>>

(* ===== verification/Tokenizer.v ===== *)
(** The tokenizer and its incremental decoder (src/rust-engine/src/tokenizer.rs): the
    byte-level tokenizer, the back-end tokenizer of the [tokenizer] feature as a
    parameter, and [StreamDecoder], which turns a stream of token ids into text
    deltas through a bounded look-behind window.

    A [String] is its list of bytes.  Slicing a [str] panics off a character
    boundary: [str_slice] answers [None] there, and a computation that may panic
    has an [option] around its result.  A window is a list, its length a [nat]. *)
From S2P Require Import Prelude Utf8.

(** ** Strings *)

(** [str::is_char_boundary]. *)
Definition is_char_boundary (s : list byte) (i : nat) : bool :=
  (i =? 0)%nat || match s !! i with Some b => negb (is_cont b) | None => (i =? length s)%nat end.

(** [s[i..j]]. *)
Definition str_slice (s : list byte) (i j : nat) : option (list byte) :=
  if (i <=? j)%nat && is_char_boundary s i && is_char_boundary s j then Some (take (j - i) (drop i s)) else None.

(** [s.starts_with(p)]. *)
Fixpoint starts_with (s p : list byte) {struct p} : bool :=
  match p, s with
  | [], _ => true
  | _, [] => false
  | x :: p, y :: s => bool_decide (x = y) && starts_with s p
  end.

(** [s.chars()], each character as the bytes that encode it. *)
Definition chars (s : list byte) : list (list byte) := (chunks s).*2.

Definition is_replacement (c : list byte) : bool := bool_decide (c = REPLACEMENT).

(** [s.contains(char::REPLACEMENT_CHARACTER)]. *)
Definition contains_replacement (s : list byte) : bool := existsb is_replacement (chars s).

(** The bytes of the leading run of replacement characters of a list of characters:
    the loop of [trailing_replacement_len], which runs over [s.chars().rev()]. *)
Fixpoint replacement_run (cs : list (list byte)) : nat :=
  match cs with
  | [] => 0
  | c :: cs => if is_replacement c then length c + replacement_run cs else 0
  end.

Definition trailing_replacement_len (s : list byte) : nat := replacement_run (reverse (chars s)).

(** The number of leading positions at which two byte strings agree. *)
Fixpoint common_count (a b : list byte) : nat :=
  match a, b with
  | x :: a, y :: b => if bool_decide (x = y) then S (common_count a b) else 0
  | _, _ => 0
  end.

(** [while n > 0 && !a.is_char_boundary(n) { n -= 1 }]. *)
Fixpoint back_off (a : list byte) (n : nat) : nat :=
  match n with
  | O => O
  | S m => if is_char_boundary a n then n else back_off a m
  end.

Definition common_prefix_boundary (a b : list byte) : nat := back_off a (common_count a b).

(** ** Tokenizers *)

Inductive tokenizer_error := Io | Backend.

(** What the server asks of the [tokenizers] crate, which is not part of the
    repository: the sizes and ids of its vocabulary, and its two translations. *)
Class HfBackend (Hf : Type) := {
  get_vocab_size : Hf -> N;
  get_vocab_ids : Hf -> list N;
  hf_encode : Hf -> list byte -> result tokenizer_error (list N);
  hf_decode : Hf -> list N -> result tokenizer_error (list byte)
}.

(** Its [decode] returns a Rust [String], hence well-formed UTF-8, and it encodes into
    ids of its vocabulary. *)
Class HfLaws (Hf : Type) `{!HfBackend Hf} := {
  hf_decode_utf8 (t : Hf) ids s : hf_decode t ids = Ok s -> is_utf8 s = true;
  hf_encode_vocab (t : Hf) s ids : hf_encode t s = Ok ids -> Forall (.∈ get_vocab_ids t) ids
}.

Inductive Tokenizer (Hf : Type) :=
| Bytes
| HfTok (t : Hf).
Arguments Bytes {Hf}.
Arguments HfTok {Hf} t.

(** A later delta goes behind an earlier one. *)
Definition behind (a : list byte) (r : result tokenizer_error (list byte)) : result tokenizer_error (list byte) :=
  match r with Ok b => Ok (a ++ b) | Err e => Err e end.

Section tokenizer.
Context {Hf : Type} `{!HfBackend Hf}.

Definition vocab_size (t : Tokenizer Hf) : N :=
  match t with Bytes => 256%N | HfTok t => get_vocab_size t end.

Definition max_token_id (t : Tokenizer Hf) : N :=
  match t with Bytes => 255%N | HfTok t => foldr N.max 0%N (get_vocab_ids t) end.

Definition validate_vocab_compat (t : Tokenizer Hf) (model_vocab_size : N) : result tokenizer_error unit :=
  if (model_vocab_size <=? max_token_id t)%N then Err Backend else Ok tt.

Definition encode (t : Tokenizer Hf) (input : list byte) : result tokenizer_error (list N) :=
  match t with Bytes => Ok (Byte.to_N <$> input) | HfTok t => hf_encode t input end.

(** [(id & 0xFF) as u8]. *)
Definition byte_of_id (id : N) : byte := byte_of_N (N.land id 255).

Definition decode (t : Tokenizer Hf) (ids : list N) : result tokenizer_error (list byte) :=
  match t with
  | Bytes => Ok (from_utf8_lossy (byte_of_id <$> ids))
  | HfTok t => hf_decode t ids
  end.

(** ** The incremental decoder *)

Record StreamDecoder := MkStream {
  ids : list N;            (** the look-behind window *)
  emitted : list byte      (** the prefix of its decoding that has been emitted *)
}.

Definition MAX_LOOKBEHIND_TOKENS : nat := 64.
Definition new : StreamDecoder := MkStream [] [].
Definition lookbehind_len (d : StreamDecoder) : nat := length (ids d).

(** The delta of [push] and the text emitted from the window after it, from the
    window's decoding [s] and the end of its stable part. *)
Definition push_delta (s emitted : list byte) (safe_end : nat) : option (list byte * list byte) :=
  if (length emitted <=? safe_end)%nat && starts_with s emitted then
    d ← str_slice s (length emitted) safe_end; e ← str_slice s 0 safe_end; Some (d, e)
  else
    stable ← str_slice s 0 safe_end;
    if starts_with emitted stable then Some ([], emitted)
    else
      let lcp := (common_prefix_boundary s emitted `min` safe_end)%nat in
      d ← str_slice s lcp safe_end; e ← str_slice s 0 safe_end; Some (d, e).
Definition sample_logits : list f32 := [f32_one; f32_of_N 3; S754_infinity true; f32_of_N 3].
Definition nucleus_params : SamplingParams :=
  {| temperature := f32_one; top_p := f32_div f32_one (f32_of_N 2); top_k := 2; seed := 7 |}.

(** Tokens 1 and 3 have two fifths each; both are needed for one half. *)
Lemma sample_respects_truncation_witness :
  kept_of step_exp sort_key nucleus_params sample_logits ≡ₚ [1; 3]%N /\
  sample step_exp sort_key sample_logits nucleus_params 5 ∈ kept_of step_exp sort_key nucleus_params sample_logits /\
  (N.to_nat (sample step_exp sort_key sample_logits nucleus_params 5) < 4)%nat.
Proof.
  split; [vm_compute; (reflexivity || apply perm_swap)|].
  pose proof (sample_respects_truncation step_exp sort_key (fun key l => merge_sort_Permutation (desc key) l)
    (fun key l => StronglySorted_merge_sort (desc key) l) sample_logits nucleus_params 5 ltac:(discriminate)
    ltac:(vm_compute; discriminate)) as H.
  cbv zeta in H. destruct H as (Hr & _ & H).
  replace (is_greedy nucleus_params || _ || _) with false in H by (vm_compute; reflexivity).
  split; [exact (proj1 H)|exact Hr].
Defined.

Lemma argmax_is_first_maximum_witness :
  argmax sample_logits = 1%N /\ exists v, sample_logits !! 1%nat = Some v /\ forall w, w ∈ sample_logits -> SFltb v w = false.
Proof.
  assert (E : argmax sample_logits = 1%N) by (vm_compute; reflexivity). split; [exact E|].
  destruct (argmax_is_first_maximum sample_logits) as (v & Hv & Hmax & _); [done|vm_compute; discriminate|].
  rewrite E in Hv. exact (ex_intro _ v (conj Hv Hmax)).
Defined.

<<

◆ **Task brief**
When you retype the entries above, keep every line identical to the source.

◆ **Task result**
(* ===== verification/Tokenizer.v ===== *)
(** The tokenizer and its incremental decoder (src/rust-engine/src/tokenizer.rs): the
    byte-level tokenizer, the back-end tokenizer of the [tokenizer] feature as a
    parameter, and [StreamDecoder], which turns a stream of token ids into text
    deltas through a bounded look-behind window.

    A [String] is its list of bytes.  Slicing a [str] panics off a character
    boundary: [str_slice] answers [None] there, and a computation that may panic
    has an [option] around its result.  A window is a list, its length a [nat]. *)
From S2P Require Import Prelude Utf8.

(** ** Strings *)

(** [str::is_char_boundary]. *)
Definition is_char_boundary (s : list byte) (i : nat) : bool :=
  (i =? 0)%nat || match s !! i with Some b => negb (is_cont b) | None => (i =? length s)%nat end.

(** [s[i..j]]. *)
Definition str_slice (s : list byte) (i j : nat) : option (list byte) :=
  if (i <=? j)%nat && is_char_boundary s i && is_char_boundary s j then Some (take (j - i) (drop i s)) else None.

(** [s.starts_with(p)]. *)
Fixpoint starts_with (s p : list byte) {struct p} : bool :=
  match p, s with
  | [], _ => true
  | _, [] => false
  | x :: p, y :: s => bool_decide (x = y) && starts_with s p
  end.

(** [s.chars()], each character as the bytes that encode it. *)
Definition chars (s : list byte) : list (list byte) := (chunks s).*2.

Definition is_replacement (c : list byte) : bool := bool_decide (c = REPLACEMENT).

(** [s.contains(char::REPLACEMENT_CHARACTER)]. *)
Definition contains_replacement (s : list byte) : bool := existsb is_replacement (chars s).

(** The bytes of the leading run of replacement characters of a list of characters:
    the loop of [trailing_replacement_len], which runs over [s.chars().rev()]. *)
Fixpoint replacement_run (cs : list (list byte)) : nat :=
  match cs with
  | [] => 0
  | c :: cs => if is_replacement c then length c + replacement_run cs else 0
  end.

Definition trailing_replacement_len (s : list byte) : nat := replacement_run (reverse (chars s)).

(** The number of leading positions at which two byte strings agree. *)
Fixpoint common_count (a b : list byte) : nat :=
  match a, b with
  | x :: a, y :: b => if bool_decide (x = y) then S (common_count a b) else 0
  | _, _ => 0
  end.

(** [while n > 0 && !a.is_char_boundary(n) { n -= 1 }]. *)
Fixpoint back_off (a : list byte) (n : nat) : nat :=
  match n with
  | O => O
  | S m => if is_char_boundary a n then n else back_off a m
  end.

Definition common_prefix_boundary (a b : list byte) : nat := back_off a (common_count a b).

(** ** Tokenizers *)

Inductive tokenizer_error := Io | Backend.

(** What the server asks of the [tokenizers] crate, which is not part of the
    repository: the sizes and ids of its vocabulary, and its two translations. *)
Class HfBackend (Hf : Type) := {
  get_vocab_size : Hf -> N;
  get_vocab_ids : Hf -> list N;
  hf_encode : Hf -> list byte -> result tokenizer_error (list N);
  hf_decode : Hf -> list N -> result tokenizer_error (list byte)
}.

(** Its [decode] returns a Rust [String], hence well-formed UTF-8, and it encodes into
    ids of its vocabulary. *)
Class HfLaws (Hf : Type) `{!HfBackend Hf} := {
  hf_decode_utf8 (t : Hf) ids s : hf_decode t ids = Ok s -> is_utf8 s = true;
  hf_encode_vocab (t : Hf) s ids : hf_encode t s = Ok ids -> Forall (.∈ get_vocab_ids t) ids
}.

Inductive Tokenizer (Hf : Type) :=
| Bytes
| HfTok (t : Hf).
Arguments Bytes {Hf}.
Arguments HfTok {Hf} t.

(** A later delta goes behind an earlier one. *)
Definition behind (a : list byte) (r : result tokenizer_error (list byte)) : result tokenizer_error (list byte) :=
  match r with Ok b => Ok (a ++ b) | Err e => Err e end.

Section tokenizer.
Context {Hf : Type} `{!HfBackend Hf}.

Definition vocab_size (t : Tokenizer Hf) : N :=
  match t with Bytes => 256%N | HfTok t => get_vocab_size t end.

Definition max_token_id (t : Tokenizer Hf) : N :=
  match t with Bytes => 255%N | HfTok t => foldr N.max 0%N (get_vocab_ids t) end.

Definition validate_vocab_compat (t : Tokenizer Hf) (model_vocab_size : N) : result tokenizer_error unit :=
  if (model_vocab_size <=? max_token_id t)%N then Err Backend else Ok tt.

Definition encode (t : Tokenizer Hf) (input : list byte) : result tokenizer_error (list N) :=
  match t with Bytes => Ok (Byte.to_N <$> input) | HfTok t => hf_encode t input end.

(** [(id & 0xFF) as u8]. *)
Definition byte_of_id (id : N) : byte := byte_of_N (N.land id 255).

Definition decode (t : Tokenizer Hf) (ids : list N) : result tokenizer_error (list byte) :=
  match t with
  | Bytes => Ok (from_utf8_lossy (byte_of_id <$> ids))
  | HfTok t => hf_decode t ids
  end.

(** ** The incremental decoder *)

Record StreamDecoder := MkStream {
  ids : list N;            (** the look-behind window *)
  emitted : list byte      (** the prefix of its decoding that has been emitted *)
}.

Definition MAX_LOOKBEHIND_TOKENS : nat := 64.
Definition new : StreamDecoder := MkStream [] [].
Definition lookbehind_len (d : StreamDecoder) : nat := length (ids d).

(** The delta of [push] and the text emitted from the window after it, from the
    window's decoding [s] and the end of its stable part. *)
Definition push_delta (s emitted : list byte) (safe_end : nat) : option (list byte * list byte) :=
  if (length emitted <=? safe_end)%nat && starts_with s emitted then
    d ← str_slice s (length emitted) safe_end; e ← str_slice s 0 safe_end; Some (d, e)
  else
    stable ← str_slice s 0 safe_end;
    if starts_with emitted stable then Some ([], emitted)
    else
      let lcp := (common_prefix_boundary s emitted `min` safe_end)%nat in
      d ← str_slice s lcp safe_end; e ← str_slice s 0 safe_end; Some (d, e).
Definition sample_logits : list f32 := [f32_one; f32_of_N 3; S754_infinity true; f32_of_N 3].
Definition nucleus_params : SamplingParams :=
  {| temperature := f32_one; top_p := f32_div f32_one (f32_of_N 2); top_k := 2; seed := 7 |}.

(** Tokens 1 and 3 have two fifths each; both are needed for one half. *)
Lemma sample_respects_truncation_witness :
  kept_of step_exp sort_key nucleus_params sample_logits ≡ₚ [1; 3]%N /\
  sample step_exp sort_key sample_logits nucleus_params 5 ∈ kept_of step_exp sort_key nucleus_params sample_logits /\
  (N.to_nat (sample step_exp sort_key sample_logits nucleus_params 5) < 4)%nat.
Proof.
  split; [vm_compute; (reflexivity || apply perm_swap)|].
  pose proof (sample_respects_truncation step_exp sort_key (fun key l => merge_sort_Permutation (desc key) l)
    (fun key l => StronglySorted_merge_sort (desc key) l) sample_logits nucleus_params 5 ltac:(discriminate)
    ltac:(vm_compute; discriminate)) as H.
  cbv zeta in H. destruct H as (Hr & _ & H).
  replace (is_greedy nucleus_params || _ || _) with false in H by (vm_compute; reflexivity).
  split; [exact (proj1 H)|exact Hr].
Defined.

Lemma argmax_is_first_maximum_witness :
  argmax sample_logits = 1%N /\ exists v, sample_logits !! 1%nat = Some v /\ forall w, w ∈ sample_logits -> SFltb v w = false.
Proof.
  assert (E : argmax sample_logits = 1%N) by (vm_compute; reflexivity). split; [exact E|].
  destruct (argmax_is_first_maximum sample_logits) as (v & Hv & Hmax & _); [done|vm_compute; discriminate|].
  rewrite E in Hv. exact (ex_intro _ v (conj Hv Hmax)).
Defined.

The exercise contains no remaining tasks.